Not the Usual Suspects: Alternative Surfactants for Biopharmaceuticals

Therapeutically relevant proteins naturally adsorb to interfaces, causing aggregation which in turn potentially leads to numerous adverse consequences such as loss of activity or unwanted immunogenic reactions. Surfactants are ubiquitously used in biotherapeutics drug development to oppose interfacial stress, yet, the choice of the surfactant is extremely limited: to date, only polysorbates (PS20/80) and poloxamer 188 are used in commercial products. However, both surfactant families suffer from severe degradation and impurities of the raw material, which frequently increases the risk of particle generation, chemical protein degradation, and potential adverse immune reactions.
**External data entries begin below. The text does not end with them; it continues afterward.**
Lemma Emplace_ok q n (e : T) : pq_wf q -> 0 <= n ->
  (numberOfPresentEntries q = 0 -> slots q = []) ->
  (slots q <> [] /\ n < next_number q /\ Emplace zeroT n (Some e) q = Ret (q, false)) \/
  ((slots q = [] \/ next_number q <= n) /\
   exists q', Emplace zeroT n (Some e) q = Ret (q', true) /\ emplaced q q' n e).
Proof.
  intros Hwf Hn Hempty. pose proof Hwf as [W1 W2 W3 W4 W5]. unfold Emplace, IsEmpty.
  rewrite decide_False by (unfold invalidPacketNumber; lia). case_bool_decide as Hc.
  - right. specialize (Hempty Hc). split; [by left|].
    destruct (dq_PushBack_list (MkEW true e) (entries q) W1) as (d & -> & Hd & Hl).
    rewrite bind_ret. fold (slots q) in Hl. rewrite Hempty in Hl.
    destruct (single_ok q d n e (truncatedSlots q) W4 Hd Hl Hn) as (A & B & C & E & G).
    eexists. split; [done|]. split; [done|]. do 4 (split; [done|]). split; [|done].
    intros k. rewrite G. case_decide; [done|]. case_decide; [|done].
    symmetry. by apply pq_get_none.
  - assert (Hne : slots q <> []) by (intros E; rewrite E in W2; done).
    assert (HLen : (0 < length (slots q))%nat) by (destruct (slots q); simpl; [done|lia]).
    specialize (W5 Hne). unfold LastPacket, IsEmpty. rewrite bool_decide_false by done.
    rewrite dq_Len_list by done. fold (slots q).
    destruct (decide (n <= _)) as [Hlast|Hlast].
    { left. unfold next_number. split_and!; [done|lia|done]. }
    right. split; [right; unfold next_number; lia|]. unfold FirstPacket.
    set (gap := n - firstPacket q - Z.of_nat (length (slots q))).
    rewrite (decide_False (P := gap < 0)) by lia.
    assert (Hbig : forall k x, pq_get q k = Some x -> k < n) by
      (intros k x Hx%next_number_gt; unfold next_number in *; lia).
    destruct (decide (gap >= Z.of_nat (maxSlots q))) as [Hg|Hg].
    + cbn [restart with_entries entries].
      destruct (dq_PushBack_list (MkEW true e) (dq_Init (initialSlots q)) ltac:(apply dq_Init_wf))
        as (d & -> & Hd & Hl). rewrite bind_ret. rewrite dq_Init_list in Hl.
      edestruct (single_ok q d n e) as (A & B & C & E & G); [done|done|exact Hl|done|].
      eexists. split; [done|]. split; [exact A|]. do 4 (split; [done|]). split; [|done].
      intros k. etrans; [exact (G k)|]. case_decide; [done|]. case_decide; [|done].
      destruct (pq_get q k) as [x|] eqn:Ex; [|done]. apply next_number_gt in Ex.
      unfold next_number in Ex. lia.
    + set (excess := Z.of_nat (length (slots q)) + gap + 1 - Z.of_nat (maxSlots q)).
      set (ex := if decide (excess > 0) then Z.to_nat excess else 0%nat).
      assert (Hex : (ex <= length (slots q))%nat) by (unfold ex; case_decide; lia).
      assert (Hdrop : exists q1, (if decide (excess > 0) then dropFront (Z.to_nat excess) q else Ret q) = Ret q1 /\
        popped ex q q1).
      { unfold ex in *. case_decide; [apply dropFront_ok; done|]. exists q. split; [done|by apply popped_0]. }
      destruct Hdrop as (q1 & -> & P). rewrite bind_ret.
      pose proof (popped_wf ex q q1 Hwf P) as Hwf1. destruct P as [P1 P2 P3 P4 P5 P6 P7] eqn:EP. clear EP.
      assert (P' : popped ex q q1) by (by split).
      assert (Hl1 : length (slots q1) = (length (slots q) - ex)%nat) by (by rewrite P2, length_drop).
      destruct (append_ok q1 (Z.to_nat gap) n e Hwf1) as (d & d' & -> & E' & Hw & Hs & Hget).
      { unfold next_number. rewrite P4, Hl1. lia. }
      { rewrite P4. lia. }
      { rewrite Hl1, P6. unfold ex. case_decide; lia. }
      rewrite bind_ret, E', bind_ret. eexists. split; [done|]. split; [exact Hw|].
      split; [exact P6|]. split; [exact P7|]. rewrite Hs. split; [|split; [|split]].
      * intros E. apply app_eq_nil in E as [_ E]. apply app_eq_nil in E as [_ E]. done.
      * unfold next_number. rewrite Hs. cbn [with_entries firstPacket].
        rewrite !length_app, length_replicate, P4, Hl1. simpl. lia.
      * intros k. rewrite Hget. case_decide; [done|]. rewrite (popped_get ex q q1 k P').
        destruct (pq_get q k) as [x|] eqn:Ex; [|by repeat case_decide].
        pose proof (next_number_gt q k x Ex) as Hr. unfold next_number in Hr.
        assert (Hiff : firstPacket q + Z.of_nat ex <= k <-> n - Z.of_nat (maxSlots q) < k)
          by (unfold ex; case_decide; lia).
        by repeat case_decide; try tauto.
      * intros Hcl [?|Hfit]; [done|]. unfold clean in Hcl |- *. rewrite Hs, P2.
        assert (ex = 0%nat) as -> by (unfold ex; case_decide; lia). rewrite drop_0.
        by destruct (slots q).
Qed.

Lemma clean_nonempty q : pq_wf q -> clean q -> slots q <> [] ->
  0 < numberOfPresentEntries q /\ is_Some (pq_get q (firstPacket q)).
Proof.
  intros Hwf Hc Hne. unfold clean in Hc. rewrite (pw_count q Hwf). unfold pq_get.
  rewrite decide_True, Z.sub_diag by lia. destruct (slots q) as [|e l]; [done|].
  rewrite npresent_cons, Hc. pose proof (npresent_nonneg l). split; [lia|]. simpl. rewrite Hc. eauto.
Qed.

(** * Refinement of a finite map *)

(** The specification state: the recorded packets and the number after the
    last one inserted. *)
Record sent := MkSent { am : gmap Z T; anext : Z }.

Inductive pop := PEmplace (n : Z) (e : T) | PGet (n : Z) | PRemove (n : Z)
  | PRemoveUpTo (n : Z) | PDropConsumed (f : T -> bool).
Inductive pout := OBool (b : bool) | OEntry (x : option T) | OUnit.

Definition pq_step (o : pop) q : res (pout * packetNumberIndexedQueue D) :=
  match o with
  | PEmplace n e => '(q, b) ← Emplace zeroT n (Some e) q; Ret (OBool b, q)
  | PGet n => x ← GetEntry n q; Ret (OEntry x, q)
  | PRemove n => '(q, x) ← Remove n q; Ret (OEntry x, q)
  | PRemoveUpTo n => q ← RemoveUpTo n q; Ret (OUnit, q)
  | PDropConsumed f => '(q, _) ← DropConsumedFront f q; Ret (OUnit, q)
  end.

(** What the operations mean on the map. *)
Definition spec (a : sent) (o : pop) (out : pout) (a' : sent) : Prop :=
  match o with
  | PEmplace n e =>
      if decide (am a = ∅ \/ anext a <= n)
      then out = OBool true /\ am a' = <[n := e]> (am a) /\ anext a' = n + 1
      else out = OBool false /\ a' = a
  | PGet n => out = OEntry (am a !! n) /\ a' = a
  | PRemove n => out = OEntry (am a !! n) /\ am a' = delete n (am a) /\ anext a' = anext a
  | PRemoveUpTo n =>
      out = OUnit /\ am a' = filter (fun kv => n <= kv.1) (am a) /\ anext a' = anext a
  | PDropConsumed f =>
      out = OUnit /\ anext a' = anext a /\ am a' ⊆ am a /\
      (forall j x, am a !! j = Some x -> am a' !! j = None -> f x = true) /\
      (forall j x j' x', am a !! j = Some x -> f x = false -> j <= j' ->
         am a !! j' = Some x' -> am a' !! j' = Some x') /\
      (forall j x, am a' !! j = Some x -> exists j0 x0, j0 <= j /\ am a' !! j0 = Some x0 /\ f x0 = false)
  end.

(** Packet numbers are non-negative and the records kept span less than the
    slot budget. *)
Definition op_ok (max : nat) (a : sent) (o : pop) : Prop :=
  match o with
  | PEmplace n _ => 0 <= n /\ forall j, is_Some (am a !! j) -> n - j < Z.of_nat max
  | PGet n | PRemove n => 0 <= n
  | _ => True
  end.

(** The queue holds exactly the records of the map. *)
Definition holds q (a : sent) : Prop :=
  pq_wf q /\ clean q /\ (forall k, pq_get q k = am a !! k) /\
  (slots q <> [] -> anext a = next_number q).

Lemma holds_empty q a : holds q a -> am a = ∅ <-> slots q = [].
Proof.
  intros (W & C & G & _). split.
  - intros E. destruct (slots q) as [|e l] eqn:Es; [done|]. exfalso.
    destruct (clean_nonempty q W C ltac:(by rewrite Es)) as [_ [x Hx]].
    rewrite G, E, lookup_empty in Hx. done.
  - intros E. apply map_eq. intros k. rewrite <- G, lookup_empty. unfold pq_get. rewrite E.
    by case_decide.
Qed.

Lemma holds_after q q' a (m' : gmap Z T) : holds q a -> pq_wf q' -> clean q' -> kept q q' ->
  (forall k, pq_get q' k = m' !! k) -> holds q' (MkSent m' (anext a)).
Proof.
  intros (W & C & G & N) W' C' (_ & _ & K) G'. split_and!; [done..|]. cbn [anext].
  intros Hne. destruct (K Hne) as [E Hq]. by rewrite E, N.
Qed.

(** ** Each operation on the map *)

Lemma holds_Emplace q a n (e : T) : holds q a -> 0 <= n -> (forall j, is_Some (am a !! j) -> n - j < Z.of_nat (maxSlots q)) ->
  if decide (am a = ∅ \/ anext a <= n)
  then exists q', Emplace zeroT n (Some e) q = Ret (q', true) /\ holds q' (MkSent (<[n := e]> (am a)) (n + 1)) /\ maxSlots q' = maxSlots q
  else Emplace zeroT n (Some e) q = Ret (q, false).
Proof.
  intros Hq Hn Hspan. pose proof Hq as (W & C & G & N). pose proof (holds_empty q a Hq) as He.
  destruct (Emplace_ok q n e W Hn) as [(Hne & Hlt & ->)|(Hnew & q' & -> & Hw & Hm & Hi & Hs & Hx & Hg & Hc)].
  { intros H0. destruct (decide (slots q = [])) as [|Hne]; [done|].
    destruct (clean_nonempty q W C Hne) as [? _]. lia. }
  - rewrite decide_False by (rewrite He, N by done; intros [?|?]; [done|lia]). done.
  - rewrite decide_True.
    2:{ destruct (decide (slots q = [])) as [E|Hne]; [left; by apply He|]. right. rewrite N by done. by destruct Hnew. }
    exists q'. split; [done|]. split; [|done]. split; [done|]. split; [|split; [|by rewrite Hx]].
    { apply Hc; [done|]. destruct (decide (slots q = [])) as [E|Hne]; [by left|right].
      apply Hspan. rewrite <- G. by apply clean_nonempty. }
    intros k. cbn [am]. rewrite Hg. destruct (decide (k = n)) as [->|Hk].
    { by rewrite lookup_insert_eq. }
    rewrite lookup_insert_ne, <- G by done. case_decide as Hb; [done|].
    destruct (pq_get q k) eqn:Ek; [|done].
    specialize (Hspan k ltac:(rewrite <- G; eauto)). lia.
Qed.

Lemma holds_GetEntry q a n : holds q a -> 0 <= n -> GetEntry n q = Ret (am a !! n).
Proof. intros (W & _ & G & _) Hn. by rewrite GetEntry_spec, G. Qed.

Lemma holds_Remove q a n : holds q a -> 0 <= n ->
  exists q', Remove n q = Ret (q', am a !! n) /\ holds q' (MkSent (delete n (am a)) (anext a)) /\ maxSlots q' = maxSlots q.
Proof.
  intros Hq Hn. pose proof Hq as (W & C & G & N). destruct (Remove_ok q n W Hn) as (q' & -> & W' & K & C' & G'). rewrite G.
  exists q'. split; [done|]. split; [|apply K]. apply (holds_after q); [done|done|by apply C'|done|].
  intros k. rewrite G'. destruct (decide (k = n)) as [->|]; [by rewrite lookup_delete_eq|].
  by rewrite lookup_delete_ne, G.
Qed.

Lemma holds_RemoveUpTo q a n : holds q a ->
  exists q', RemoveUpTo n q = Ret q' /\ holds q' (MkSent (filter (fun kv => n <= kv.1) (am a)) (anext a)) /\ maxSlots q' = maxSlots q.
Proof.
  intros Hq. pose proof Hq as (W & C & G & N). destruct (RemoveUpTo_ok q n W) as (q' & -> & W' & K & C' & _ & G').
  exists q'. split; [done|]. split; [|apply K]. apply (holds_after q); [done..|].
  intros k. rewrite G', G, map_lookup_filter. destruct (am a !! k) as [x|]; simpl; [|by case_decide].
  by repeat case_guard || case_decide.
Qed.

Lemma holds_DropConsumed q a f : holds q a ->
  exists q' n m', DropConsumedFront f q = Ret (q', n) /\ holds q' (MkSent m' (anext a)) /\ maxSlots q' = maxSlots q /\ m' ⊆ am a /\
    (forall j x, am a !! j = Some x -> m' !! j = None -> f x = true) /\
    (forall j x j' x', am a !! j = Some x -> f x = false -> j <= j' -> am a !! j' = Some x' -> m' !! j' = Some x') /\
    (forall j x, m' !! j = Some x -> exists j0 x0, j0 <= j /\ m' !! j0 = Some x0 /\ f x0 = false).
Proof.
  intros Hq. pose proof Hq as (W & C & G & N). destruct (DropConsumedFront_ok q f W) as (q' & k & E & W' & K & C' & _ & G1 & G2 & G3 & G4).
  set (m' := filter (fun kv : Z * T => is_Some (pq_get q' kv.1)) (am a)). exists q', k, m'.
  assert (Hm : forall j, pq_get q' j = m' !! j).
  { intros j. unfold m'. rewrite map_lookup_filter, <- G.
    destruct (pq_get q' j) as [x|] eqn:Ex.
    - rewrite (G2 j x Ex). simpl. case_guard as Hg; [done|]. destruct Hg. rewrite Ex. eauto.
    - destruct (pq_get q j) as [y|]; [|done]. simpl. case_guard as Hg; [|done].
      exfalso. rewrite Ex in Hg. by destruct Hg. }
  split; [done|]. split; [by apply (holds_after q)|]. split; [apply K|]. split; [apply map_filter_subseteq|]. split_and!.
  - intros j x. rewrite <- G, <- Hm. intros Hj Hno. destruct (G1 j x Hj) as [Hy|]; [congruence|done].
  - intros j x j' x'. rewrite <- !G, <- Hm. intros Hj Hf Hle Hj'. by apply (G3 j x).
  - intros j x. rewrite <- Hm. intros Hj. destruct (G4 j x Hj) as (j0 & x0 & L & Hj0 & F0). exists j0, x0. by rewrite <- Hm.
Qed.

(** A store through the pointer that [GetEntry] returns. *)
Lemma holds_UpdateEntry q a n (f : T -> T) x : holds q a -> 0 <= n -> am a !! n = Some x ->
  exists q', UpdateEntry f n q = Ret q' /\ holds q' (MkSent (<[n := f x]> (am a)) (anext a)) /\ maxSlots q' = maxSlots q.
Proof.
  intros (W & C & G & N) Hn Hx. unfold UpdateEntry. rewrite getEntryWraper_spec, bind_ret by done. rewrite <- G in Hx. unfold pq_get in Hx. case_decide as Hf; [|done].
  destruct (slots q !! Z.to_nat (n - firstPacket q)) as [ew|] eqn:E; [|done]. simpl in Hx. destruct (present ew) eqn:P; [|done]. injection Hx as <-.
  set (i := Z.to_nat (n - firstPacket q)) in *. destruct (dq_set_list i (MkEW true (f (entry ew))) (entries q) (pw_deque q W)) as (d & -> & Wd & Ld & _).
  { apply lookup_lt_Some in E. exact E. }
  rewrite bind_ret. eexists. split; [reflexivity|]. split; [|done]. set (q' := with_entries _ _ _ _ _).
  assert (Sl : slots q' = <[i := MkEW true (f (entry ew))]> (slots q)) by exact Ld. apply lookup_lt_Some in E as Hlt.
  split_and!.
  - destruct W as [W1 W2 W3 W4 W5]. split; [exact Wd|..].
    + cbn [q' with_entries numberOfPresentEntries]. rewrite W2, Sl. rewrite <- (take_drop_middle _ _ _ E) at 1. rewrite insert_take_drop by done. rewrite !npresent_app, !npresent_cons, P. done.
    + rewrite Sl, length_insert. exact W3.
    + exact W4.
    + rewrite Sl. intros _. apply W5. intros E0. rewrite E0 in Hlt. cbn in Hlt. lia.
  - unfold clean in *. rewrite Sl. destruct (slots q) as [|e l]; [done|]. by destruct i.
  - intros k. cbn [am]. unfold pq_get. rewrite Sl. cbn [q' with_entries firstPacket]. destruct (decide (k = n)) as [->|Hk].
    + rewrite decide_True by done. fold i. rewrite list_lookup_insert_eq by done. by rewrite lookup_insert_eq.
    + rewrite lookup_insert_ne, <- G by done. unfold pq_get. case_decide; [|done]. rewrite list_lookup_insert_ne by (unfold i; lia). done.
  - rewrite Sl. intros _. cbn [anext]. rewrite N by (intros E0; rewrite E0 in Hlt; cbn in Hlt; lia). unfold next_number. by rewrite Sl, length_insert.
Qed.
Definition in_range (x lo hi : Z) : bool := (lo <=? x) && (x <=? hi).

(** [utf8.AppendRune(nil, r)] *)
Definition utf8_enc (r : Z) : list byte :=
  let cont x := z2b (Z.lor 0x80 (Z.land x 0x3F)) in
  let three r := [z2b (Z.lor 0xE0 (Z.shiftr r 12)); cont (Z.shiftr r 6); cont r] in
  let i := r mod 2 ^ 32 in
  if i <=? 0x7F then [z2b r]
  else if i <=? 0x7FF then [z2b (Z.lor 0xC0 (Z.shiftr r 6)); cont r]
  else if (0x10FFFF <? i) || in_range i 0xD800 0xDFFF then three RuneError
  else if i <=? 0xFFFF then three r
  else [z2b (Z.lor 0xF0 (Z.shiftr r 18)); cont (Z.shiftr r 12); cont (Z.shiftr r 6); cont r].

(** The size of a sequence and the range of its second byte, by the first byte. *)
Definition utf8_first (p0 : Z) : option (nat * Z * Z) :=
  if in_range p0 0xC2 0xDF then Some (2%nat, 0x80, 0xBF)
  else if p0 =? 0xE0 then Some (3%nat, 0xA0, 0xBF)
  else if p0 =? 0xED then Some (3%nat, 0x80, 0x9F)
  else if in_range p0 0xE1 0xEF then Some (3%nat, 0x80, 0xBF)
  else if p0 =? 0xF0 then Some (4%nat, 0x90, 0xBF)
  else if in_range p0 0xF1 0xF3 then Some (4%nat, 0x80, 0xBF)
  else if p0 =? 0xF4 then Some (4%nat, 0x80, 0x8F)
  else None.
Definition resolveDatapathHost (env : lookup_env) (host : list byte) : res Addr :=
  match datapathResolver env with
  | Some f => f host
  | None =>
      addrs ← LookupNetIP env host;
      match first_valid addrs with
      | Some a => Ret a
      | None => Fail (Errorf "no address")
      end
  end.

Definition DomainIpMapping (env : lookup_env) (m : Metadata) (cache : option dcache)
    : res AddrPort * option dcache :=
  if decide (Type_ m <> MetadataTypeDomain) then
    (match Metadata_AddrPort m with
     | Ret ap => Ret ap
     | Fail e => Fail (Wrap "ReadFrom AddrPort" e)
     | Panic => Panic
     end, cache)
  else
    let '(hit, cache) := loadDomainIP (now_load env) cache (Hostname m) in
    match hit with
    | Some a => (Ret (MkAddrPort a (mPort m)), cache)
    | None =>
        match resolveDatapathHost env (Hostname m) with
        | Ret a =>
            (Ret (MkAddrPort a (mPort m)),
             storeDomainIP (now_store env) (now_evict env) cache (Hostname m) a)
        | Fail e => (Fail (Wrap "datapath domain resolution failed" e), cache)
        | Panic => (Panic, cache)
        end
    end.

(** [netip.Addr.IsValid] of a parsed address decides the type. *)
Definition ParseMetadata (SplitHostPort : list byte -> res (list byte * list byte)) (tgt : list byte) : res Metadata :=
  match SplitHostPort tgt with
  | Fail e => Fail (Wrap "SplitHostPort" e)
  | Panic => Panic
  | Ret (host, strPort) =>
      match ParseUint 16 strPort with
      | None => Fail (Errorf "failed to parse port: %w")
      | Some port =>
          let '(typ, ip) :=
            match ParseAddr host with
            | None => (MetadataTypeDomain, AddrZero)
            | Some a => (if Is4 a then MetadataTypeIPv4 else MetadataTypeIPv6, a)
            end in
          Ret (MkMeta typ host (port mod 65536) ip 0 [] false)
      end
  end.
End resolution.

(** * The cache is bounded and its answers are fresh *)

Hypothesis Range_all : forall m, Range m ≡ₚ map_to_list m.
Herein, we assessed a total of 40 suitable alternative surfactant candidates and subsequently performed a selection through a three-gate screening process employing four protein modalities encompassing six different formulations. The screening is based on short-term agitation-induced aggregation studies coupled to particle analysis and surface tension characterization, followed by long-term quiescence stability studies connected to protein purity measurements and particle analysis. The study concludes by assessing the surfactant's chemical and enzymatic degradation propensity. The candidates emerging from the screening are de novo α-tocopherol-derivatives named VEDG-2.2 and VEDS, produced ad hoc for this study. They display protein stabilization potential comparable or better than polysorbates together with an increased resistance to chemical and enzymatic degradation, thus representing valuable alternative surfactants for biotherapeutics.